A practical strategy for the preparation of a series of iron(II) complexes has been developed. This methodology features in situ esterification of the CF3 group on the backbone of the PIP-CF3 ligand (HPIP = 3-(pyridin-2-yl)imidazo[1,5-a]pyridine, PIP-CF3 = 3-(pyridin-2-yl)-1-(trifluoromethyl)imidazo[1,5-a]pyridine) by a wide range of alcohols. Treatment of FeCl2·4H2O with the PIP-CF3 ligand in EtOH under solvothermal conditions leads to the formation of complexes [Fe(PIP-COOEt)2Cl2] (1), [Fe2(PIP-COOEt)2Cl4] (2), and [Fe(PIP-COOEt)Cl2] (2') (PIP-COOEt = ethyl 3-(pyridin-2-yl)imidazo[1,5-a]pyridine-1-carboxylate).
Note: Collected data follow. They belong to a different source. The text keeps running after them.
(* ===== verification/Attached.v ===== *)
(** * What an attachment's server half guarantees

    Theorems about [Session] (the publish, flush and alert planes) and [Attach] (the opening,
    the read loop, the writer task). [whenever] reads a handler's postcondition off a
    computation that may unwind; where a theorem says a handler returns, it says so as an
    equation. *)

From S2P Require Import Prelude Envelope Ring Proto Budget Access TokenBucket Directory Subs Publish Serve Serving Registry Session Attach.

#[local] Open Scope N_scope.
#[local] Open Scope list_scope.

(** ** Postconditions *)

Definition whenever {A} (m : panics A) (Q : A → Prop) : Prop :=
  match m with Returns a => Q a | Panics _ => True end.

Lemma whenever_bind {A B} (m : panics A) (f : A → panics B) Q :
  whenever m (λ a, whenever (f a) Q) → whenever (m ≫= f) Q.
Proof. by destruct m. Qed.

Lemma whenever_ret {A} (a : A) (Q : A → Prop) : Q a → whenever (Returns a) Q.
Proof. done. Qed.

Lemma whenever_mono {A} (m : panics A) (P Q : A → Prop) :
  whenever m P → (∀ a, P a → Q a) → whenever m Q.
Proof. destruct m; simpl; auto. Qed.

Lemma whenever_any {A} (m : panics A) (Q : A → Prop) : (∀ a, Q a) → whenever m Q.
Proof. destruct m; simpl; auto. Qed.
EtOH serves as a solvent and is also involved in the esterification of the CF3 group. The esterification protocol features a broad substrate scope. The CF3 moiety of the PIP-CF3 ligand could be esterified by a wide range of alcohol substrates. Compounds [Fe(PIP-COOnPr)2Cl2] (3), [Fe2(PIP-COOnPr)2Cl4] (4), [Fe2(PIP-COOiPr)2Cl4] (5), and [Fe(PIP-CF3)2Cl2]·iPrOH (6·iPrOH) were isolated, and their structures were characterized. The mechanism for the esterification of the CF3 group was proposed by examining the conditions for the esterification transformations.